Host gene annotation and information

MIL-hosting genes are RefSeq genes (hg19) that harbor identified MILs in their introns (regardless of orientation, although MILs are predominantly sense to genes). The list of DDR genes was generated by combining genes included in two GO terms (cellular response to DNA damage stimulus (GO: 0006974), and DNA repair (GO: 0006281), Supplementary information, Table S6). A list of neuronal/synaptic genes was generated based on combining genes included in any GO terms containing “neural/neuro” or “nerv” or “synap” (Supplementary information, Table S7). L1 suppressor genes were defined based on two recent genome-wide screens.11,63 In Liu et al.63 (K562 CRISPR screen), any genes that showed CasTLE score < 0 (i.e., repressor) in their high-coverage secondary screen targeting the high-confident hits (150 genes, FDR < 0.3) were considered as L1 suppressor genes in our current work. Mita, et al., identified 220 inhibitory hits (Z-score > 3.0) in their RNAi screen, and all were considered as L1 suppressor genes in our current analysis. Genes associated with the Autism spectrum disorders (ASD) were obtained from the SFARI database (https://www.sfari.org/resource/sfari-gene/).

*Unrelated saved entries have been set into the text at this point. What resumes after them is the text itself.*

(* ===== verification/LocalSignalContainer.v ===== *)
(** * The container of registered local signals

    [src/detail/local_signal_container.cpp], its header and
    [include/ws-streaming/detail/registered_local_signal.hpp].  The
    application's local signals live at addresses; so do the linear tables of
    the registered ones, each owned by its entry's [table] pointer alone, so
    that resetting the pointer or erasing the entry removes the table and a
    [domain_table] that still names it no longer locks. *)
From S2P Require Import Prelude Json OrderedMap LinearTable LocalSignal.

(** The connections [on_metadata_changed] and [on_data_published] are recorded
    as connected or not, and [holder] as tracking [signal] or nothing.
    [domain_signo] is not initialised until a domain is found. *)
Record registered_local_signal := mk_registered {
  signal : nat;
  signo : Z;
  is_explicitly_subscribed : bool;
  implicit_subscribe_count : Z;
  metadata_connected : bool;
  data_connected : bool;
  holder : bool;
  table : option nat;
  value_index : Z;
  domain_signo : option Z;
  domain_table : option nat;
  is_explicit : bool
}.

(** ** Assignments to members *)

Definition set_subscription (expl : bool) (n : Z) (e : registered_local_signal) : registered_local_signal :=
  mk_registered (signal e) (signo e) expl n (metadata_connected e) (data_connected e) (holder e)
    (table e) (value_index e) (domain_signo e) (domain_table e) (is_explicit e).

Definition set_connected (b : bool) (e : registered_local_signal) : registered_local_signal :=
  mk_registered (signal e) (signo e) (is_explicitly_subscribed e) (implicit_subscribe_count e) b b
    (holder e) (table e) (value_index e) (domain_signo e) (domain_table e) (is_explicit e).

Definition set_holder (b : bool) (e : registered_local_signal) : registered_local_signal :=
  mk_registered (signal e) (signo e) (is_explicitly_subscribed e) (implicit_subscribe_count e)
    (metadata_connected e) (data_connected e) b (table e) (value_index e) (domain_signo e)
    (domain_table e) (is_explicit e).

Definition set_table (t : option nat) (e : registered_local_signal) : registered_local_signal :=
  mk_registered (signal e) (signo e) (is_explicitly_subscribed e) (implicit_subscribe_count e)
    (metadata_connected e) (data_connected e) (holder e) t (value_index e) (domain_signo e)
    (domain_table e) (is_explicit e).

Definition set_value_index (i : Z) (e : registered_local_signal) : registered_local_signal :=
  mk_registered (signal e) (signo e) (is_explicitly_subscribed e) (implicit_subscribe_count e)
    (metadata_connected e) (data_connected e) (holder e) (table e) i (domain_signo e)
    (domain_table e) (is_explicit e).

Definition set_domain (n : option Z) (t : option nat) (e : registered_local_signal) : registered_local_signal :=
  mk_registered (signal e) (signo e) (is_explicitly_subscribed e) (implicit_subscribe_count e)
    (metadata_connected e) (data_connected e) (holder e) (table e) (value_index e) n t (is_explicit e).

Definition set_explicit (b : bool) (e : registered_local_signal) : registered_local_signal :=
  mk_registered (signal e) (signo e) (is_explicitly_subscribed e) (implicit_subscribe_count e)
    (metadata_connected e) (data_connected e) (holder e) (table e) (value_index e) (domain_signo e)
    (domain_table e) b.

(** The constructor. *)
Definition make_registered (a : nat) (n : Z) : registered_local_signal :=
  mk_registered a n false 0 false false false None 0 None None false.

Section LocalSignalContainer.
Context `{JL : JsonLib}.

Record local_state := mk_locals {
  signals : gmap nat local_signal;
  tables : gmap nat linear_table;
  next_table : nat;
  registered : gmap Z registered_local_signal;
  next_signo : Z
}.

Definition set_signals (s : gmap nat local_signal) (l : local_state) : local_state :=
  mk_locals s (tables l) (next_table l) (registered l) (next_signo l).

Definition set_tables (t : gmap nat linear_table) (l : local_state) : local_state :=
  mk_locals (signals l) t (next_table l) (registered l) (next_signo l).

(** Changes the entry of a signal number. *)
Definition update_entry (f : registered_local_signal -> registered_local_signal) (n : Z)
    (l : local_state) : local_state :=
  mk_locals (signals l) (tables l) (next_table l) (alter f n (registered l)) (next_signo l).

(** No signals registered yet. *)
Definition fresh_locals (s : gmap nat local_signal) : local_state := mk_locals s ∅ 0 ∅ 1.

Definition find_address (a : nat) (l : local_state) : option Z :=
  fst <$> find_if (fun e => bool_decide (signal e = a)) (registered l).

(** The number of the entry, and whether it is new.  [emplace] leaves an
    existing entry of the number alone. *)
Definition add_local_signal (a : nat) (l : local_state) : Z * bool * local_state :=
  match find_address a l with
  | Some n => (n, false, l)
  | None =>
      let n := next_signo l in
      (n, true,
       mk_locals (signals l) (tables l) (next_table l)
         (if registered l !! n is Some _ then registered l
          else <[n := make_registered a n]> (registered l))
         (u32 (next_signo l + 1)))
  end.

(** [holder.close()] *)
Definition close_entry_holder (n : Z) (l : local_state) : local_state :=
  match registered l !! n with
  | Some e =>
      if holder e
      then update_entry (set_holder false) n (set_signals (alter release (signal e) (signals l)) l)
      else l
  | None => l
  end.

(** Erasing an entry destroys it: its connections are disconnected, its holder
    closed, its table destroyed. *)
Definition erase_entry (n : Z) (l : local_state) : local_state :=
  match registered l !! n with
  | Some e =>
      let l := close_entry_holder n l in
      mk_locals (signals l) (if table e is Some t then delete t (tables l) else tables l)
        (next_table l) (delete n (registered l)) (next_signo l)
  | None => l
  end.

Definition remove_local_signal (a : nat) (l : local_state) : Z * local_state :=
  match find_address a l with
  | None => (0, l)
  | Some n => (n, erase_entry n l)
  end.

(** Disconnects every entry, in order, and clears the map. *)
Definition clear_local_signals (l : local_state) : local_state :=
  fold_left (fun l n => erase_entry n l) (items (registered l)).*1
    (fold_left (fun l n => close_entry_holder n (update_entry (set_connected false) n l))
       (items (registered l)).*1 l).

Definition has_id (l : local_state) (sid : string) (e : registered_local_signal) : bool :=
  match signals l !! signal e with
  | Some s => bool_decide (sig_id s = sid)
  | None => false
  end.

(** The entry, with the number it is registered under. *)
Definition find_local_signal (sid : string) (l : local_state) : option (Z * registered_local_signal) :=
  find_if (has_id l sid) (registered l).

Definition find_local_signo (n : Z) (l : local_state) : option registered_local_signal :=
  registered l !! n.
End LocalSignalContainer.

All qPCR data were analyzed with R and were presented as means ± SD as indicated. Two-tailed Student’s t-test was used to compare means between groups as indicated; P < 0.05 was considered significant, and P-values are indicated in each figure. All other statistical analyses were performed with Python script. Key software used in analysis of high-throughput sequencing data are described above.